TASK PROMPT: Scan each line of the records for the word "finite" and extract the ones that have it.

============

(** * Live conversational audio session (src/components/LiveSession.tsx)

    A shallow embedding of the live-session component: the PCM codec
    ([createPcmBlob] and the decode block of [onmessage]), the playback
    scheduler (scheduling and interruption blocks of [onmessage]), the
    capture callback ([onaudioprocess]) and the session life cycle
    ([startSession], [stopSession], [onopen], [onclose], [onerror]).

    Numbers.  A JavaScript number is modelled by [number]: a finite value is
    an exact rational, next to NaN and the two infinities.  The codec only
    multiplies and divides by 32768 (a power of two) and truncates, which is
    exact on floats, so the rational model loses nothing there.  Times of the
    playback clock are rationals too; sums of times are exact here, where the
    double precision [+=] of the source rounds.

    Objects.  Audio contexts, session promises and script processors are
    kept in stores and named by their index, so that a ref, a closure and
    the SDK can hold the same object.  Source nodes are named by the order
    in which they are started.

    Events.  Each callback is a function on the state; the browser and the
    SDK decide when it runs.  An exception ends the callback that raised
    it. *)

From Stdlib Require Import ZArith QArith Qround Qabs Lia List String Ascii Bool.
From Stdlib Require DecimalString.
From Stdlib Require Import Sorted.
From stdpp Require Import base list.
Import ListNotations.

Open Scope Z_scope.

(** ** JavaScript values and exceptions *)

Inductive number : Type :=
| Fin (q : Q)
| NaN
| Infinity (negative : bool).

(** The exceptions the modelled statements can raise. *)
Inductive Exn : Type :=
| InvalidCharacterError   (* atob on a malformed payload *)
| RangeError              (* new Int16Array(buffer) on an odd byte length *)
| NotSupportedError.      (* createBuffer with zero frames *)

Inductive Result (A : Type) : Type :=
| Ok (a : A)
| Throw (e : Exn).
Arguments Ok {A} a.
Arguments Throw {A} e.

Definition bind {A B} (r : Result A) (k : A -> Result B) : Result B :=
  match r with
  | Ok a => k a
  | Throw e => Throw e
  end.

Notation "'let!' x ':=' r 'in' k" := (bind r (fun x => k))
  (at level 10, x name, r at level 100, k at level 200).

(** ** PCM codec *)

Module Codec.

(** [data[i] * 32768]: scaling by a power of two is exact. *)
Definition times32768 (x : number) : number :=
  match x with
  | Fin q => Fin (q * 32768)%Q
  | NaN => NaN
  | Infinity s => Infinity s
  end.

(** Truncation toward zero of a rational (ECMAScript [truncate]). *)
Definition truncate (q : Q) : Z := Z.quot (Qnum q) (Z.pos (Qden q)).

(** ECMAScript [ToInt16], the conversion done by a store into an
    [Int16Array]: NaN and the infinities give 0; a finite number is truncated,
    reduced modulo 2^16, and moved to the signed range. *)
Definition ToInt16 (x : number) : Z :=
  match x with
  | Fin q =>
      let int16bit := truncate q mod 65536 in
      if 32768 <=? int16bit then int16bit - 65536 else int16bit
  | NaN | Infinity _ => 0
  end.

============

TASK OUTPUT:
    Numbers.  A JavaScript number is modelled by [number]: a finite value is
    [Int16Array]: NaN and the infinities give 0; a finite number is truncated,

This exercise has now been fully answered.